:: INFORMATION SHOWN
(** C2. For every user id [u], a token issued for [u] and verified at time
    [later], before its expiry has passed, decodes to an identity (not the
    invalid result) whose [userId] is [u].  The serialization of tokens is
    assumed to be readable back, and the configured lifetime to denote a time
    span. *)
Theorem verifyToken_generateToken :
  forall (ms : string -> option Z) (hmac : string -> Decoded -> string)
         (serialize : Jwt.Signed -> string) (deserialize : string -> option Jwt.Signed),
    (forall t, deserialize (serialize t) = Some t) ->
    forall (w : World) (u span later : Z),
      ms (JWT_EXPIRES_IN w) = Some span ->
      later / 1000 < now w / 1000 + span / 1000 ->
      exists token d,
        generateToken (Jwt.lib ms hmac serialize deserialize) w u = Return token
        /\ verifyToken (Jwt.lib ms hmac serialize deserialize) (at_time w later) token
           = Return (Some d)
        /\ userId d = u
        /\ exp d = now w / 1000 + span / 1000.
Proof.
  intros ms hmac serialize deserialize Hcodec w u span later Hspan Hlive.
  pose (claims := {| userId := u; iat := now w / 1000;
                     exp := now w / 1000 + span / 1000 |}).
  exists (serialize {| Jwt.payload := claims;
                       Jwt.signature := hmac (JWT_SECRET w) claims |}), claims.
  split; [|split; [|split; reflexivity]].
  - unfold generateToken. simpl. unfold Jwt.sign. simpl.
    now rewrite JWT_SECRET_truthy, Hspan.
  - rewrite verifyToken_returns. simpl. unfold Jwt.verify.
    rewrite Hcodec. simpl.
    change (JWT_SECRET (at_time w later)) with (JWT_SECRET w).
    rewrite JWT_SECRET_truthy, String.eqb_refl. simpl.
    destruct (Z.leb_spec (now w / 1000 + span / 1000) (later / 1000)); [lia|].
    reflexivity.
Qed.

Lemma verifyToken_generateToken_witness :
  exists token d,
    generateToken Reference.jwt Reference.world 1 = Return token
    /\ verifyToken Reference.jwt (at_time Reference.world 7000) token = Return (Some d)
    /\ userId d = 1
    /\ exp d = now Reference.world / 1000 + 604800000 / 1000.
Proof.
  apply (verifyToken_generateToken Reference.ms Reference.hmac
           Reference.serialize Reference.deserialize
           reference_deserialize_serialize Reference.world 1 604800000 7000).
  - reflexivity.
  - reflexivity.
Defined.

(** In the model of jsonwebtoken, each failure mode is a thrown error, which
    [verifyToken] turns into [null]. *)
Lemma verifyToken_failure_modes
      (ms : string -> option Z) (hmac : string -> Decoded -> string)
      (serialize : Jwt.Signed -> string) (deserialize : string -> option Jwt.Signed)
      (w : World) (token : string) :
  (deserialize token = None
   \/ (exists t, deserialize token = Some t
                 /\ Jwt.signature t <> hmac (JWT_SECRET w) (Jwt.payload t))
   \/ (exists t, deserialize token = Some t /\ exp (Jwt.payload t) <= now w / 1000)) ->
  verifyToken (Jwt.lib ms hmac serialize deserialize) w token = Return None.
Proof.
  intros H. rewrite verifyToken_returns. simpl. unfold Jwt.verify.
  rewrite JWT_SECRET_truthy. simpl.
  destruct H as [-> | [(t & -> & Hsig) | (t & -> & Hexp)]].
  - reflexivity.
  - apply String.eqb_neq in Hsig. now rewrite Hsig.
  - destruct (String.eqb (Jwt.signature t) (hmac (JWT_SECRET w) (Jwt.payload t)));
      [|reflexivity].
    simpl. destruct (Z.leb_spec (exp (Jwt.payload t)) (now w / 1000)); [reflexivity | lia].
Qed.

(** ** The register and login handlers *)

Lemma stored_none (d : Db) (e : string) :
  stored d e = None -> filter (by_email e) (users d) = [].
Proof.
  unfold stored. induction (users d) as [|r l IH]; simpl; [reflexivity|].
  destruct (by_email e r); [discriminate | exact IH].
Qed.
(** X23: with the edit distance as the scoring method, a query that is the
    normalized name of a record of a built index gets an exact match first:
    the first match returned has score 0 and its normalized name is the
    query, provided the record passes the geofence of the channel, the query
    has a q-gram and [k >= 1]. *)
Theorem exact_match_first (idx : QgramIndex) (i : nat) (name : string)
  (delta : value) (k : Z) (channel_id : value) :
  built_index strip lower re_sub_nonword idx ->
  scoring_method idx = VScoringType LEVENSHTEIN ->
  1 <= q idx -> 1 <= k ->
  dict_get Nat.eqb (vocab idx) i = Some name ->
  (lower (re_sub_nonword name) <> "" \/ 2 <= q idx) ->
  passes_geofence idx channel_id i = true ->
  exists m rest,
    find_matches lower re_sub_nonword idx (lower (re_sub_nonword name)) delta
      k true channel_id
    = Py.Ok (m :: rest)
    /\ score_of m = 0%Q
    /\ lower (re_sub_nonword (fst (fst (fst m))))
       = lower (re_sub_nonword name).
Proof.
  intros Hb Hscoring Hq Hk Hname Hnonempty Hgeo.
  set (query := lower (re_sub_nonword name)) in *.
  assert (Hok : index_ok idx)
    by now apply (built_index_is_ok strip lower re_sub_nonword).
  rewrite (find_matches_kept lower re_sub_nonword idx query delta k
             channel_id Hok) by now exists LEVENSHTEIN.
  rewrite list_slice_to_firstn by lia.
  set (L := map (fun rc => stored_match lower re_sub_nonword idx query (fst rc))
              (kept_candidates idx query channel_id)).
  (* every match of [L] carries the edit distance of its normalized name *)
  assert (Hscore : forall m,
             In m L ->
             score_of m
             = inject_Z
                 (levenshtein query
                    (lower (re_sub_nonword (fst (fst (fst m))))))).
  { intros m Hm. apply in_map_iff in Hm. destruct Hm as (rc & <- & _).
    unfold stored_match, score_of, get_score. simpl. rewrite Hscoring.
    reflexivity. }
  (* the record [i] is in [L] *)
  assert (Hlen : Z.of_nat (List.length (get_qgrams query (q idx)))
                 = Py.len query + q idx - 1)
    by now apply length_get_qgrams.
  assert (HQ : get_qgrams query (q idx) <> []).
  { intros E. rewrite E in Hlen. simpl in Hlen. unfold Py.len in Hlen.
    destruct Hnonempty as [Hne | Hq2]; [|lia].
    apply Hne, string_length_zero. lia. }
  destruct (exact_record_candidate idx i name Hb Hname HQ)
    as (count & Hcand & Hcount).
  fold query in Hcand, Hcount.
  assert (Hin : In (stored_match lower re_sub_nonword idx query i) L).
  { unfold L. apply in_map_iff. exists (i, count). split; [reflexivity|].
    unfold kept_candidates. apply filter_In. split; [exact Hcand|].
    simpl. rewrite Hgeo, andb_true_r. apply Z.leb_le.
    unfold floor_threshold. unfold Py.len in *.
    Z.div_mod_to_equations. lia. }
  assert (Hzero : score_of (stored_match lower re_sub_nonword idx query i)
                  = 0%Q).
  { rewrite (Hscore _ Hin). unfold stored_match. rewrite Hname. simpl.
    fold query. now rewrite levenshtein_same. }
  (* the first entry of the sorted list *)
  pose proof (sorted_perm score_of L) as Hperm.
  pose proof (sorted_sorted L) as Hsorted.
  destruct (sorted score_of L) as [|m rest] eqn:ES.
  { apply Permutation_nil in Hperm.
    rewrite Hperm in Hin. contradiction. }
  assert (Hm : In m L) by (apply (Permutation_in _ Hperm); now left).
  assert (Hle : (score_of m <= 0)%Q).
  { rewrite <- Hzero.
    apply (Permutation_in _ (Permutation_sym Hperm)) in Hin.
    destruct Hin as [<- | Hin]; [apply Qle_refl|].
    inversion Hsorted as [|? ? _ Hall]; subst.
    rewrite Forall_forall in Hall. now apply Hall. }
  assert (Hlev : levenshtein query
                   (lower (re_sub_nonword (fst (fst (fst m))))) = 0).
  { rewrite (Hscore m Hm) in Hle.
    change 0%Q with (inject_Z 0) in Hle. rewrite <- Zle_Qle in Hle.
    pose proof (levenshtein_nonneg query
                  (lower (re_sub_nonword (fst (fst (fst m)))))).
    lia. }
  destruct (Z.to_nat k) as [|n] eqn:Ek; [lia|].
  exists m, (firstn n rest). split; [reflexivity|]. split.
  - rewrite (Hscore m Hm), Hlev. reflexivity.
  - symmetry. now apply levenshtein_zero_eq.
Qed.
::::
- WORK ORDER: Starting with the line above that holds "(* the record [i] is in [L] *)" and stopping with the line that holds "pose proof (levenshtein_nonneg query", reproduce each line exactly, omitting all other lines.

- EXPECTED ANSWER:
  (* the record [i] is in [L] *)
  assert (Hlen : Z.of_nat (List.length (get_qgrams query (q idx)))
                 = Py.len query + q idx - 1)
    by now apply length_get_qgrams.
  assert (HQ : get_qgrams query (q idx) <> []).
  { intros E. rewrite E in Hlen. simpl in Hlen. unfold Py.len in Hlen.
    destruct Hnonempty as [Hne | Hq2]; [|lia].
    apply Hne, string_length_zero. lia. }
  destruct (exact_record_candidate idx i name Hb Hname HQ)
    as (count & Hcand & Hcount).
  fold query in Hcand, Hcount.
  assert (Hin : In (stored_match lower re_sub_nonword idx query i) L).
  { unfold L. apply in_map_iff. exists (i, count). split; [reflexivity|].
    unfold kept_candidates. apply filter_In. split; [exact Hcand|].
    simpl. rewrite Hgeo, andb_true_r. apply Z.leb_le.
    unfold floor_threshold. unfold Py.len in *.
    Z.div_mod_to_equations. lia. }
  assert (Hzero : score_of (stored_match lower re_sub_nonword idx query i)
                  = 0%Q).
  { rewrite (Hscore _ Hin). unfold stored_match. rewrite Hname. simpl.
    fold query. now rewrite levenshtein_same. }
  (* the first entry of the sorted list *)
  pose proof (sorted_perm score_of L) as Hperm.
  pose proof (sorted_sorted L) as Hsorted.
  destruct (sorted score_of L) as [|m rest] eqn:ES.
  { apply Permutation_nil in Hperm.
    rewrite Hperm in Hin. contradiction. }
  assert (Hm : In m L) by (apply (Permutation_in _ Hperm); now left).
  assert (Hle : (score_of m <= 0)%Q).
  { rewrite <- Hzero.
    apply (Permutation_in _ (Permutation_sym Hperm)) in Hin.
    destruct Hin as [<- | Hin]; [apply Qle_refl|].
    inversion Hsorted as [|? ? _ Hall]; subst.
    rewrite Forall_forall in Hall. now apply Hall. }
  assert (Hlev : levenshtein query
                   (lower (re_sub_nonword (fst (fst (fst m))))) = 0).
  { rewrite (Hscore m Hm) in Hle.
    change 0%Q with (inject_Z 0) in Hle. rewrite <- Zle_Qle in Hle.
    pose proof (levenshtein_nonneg query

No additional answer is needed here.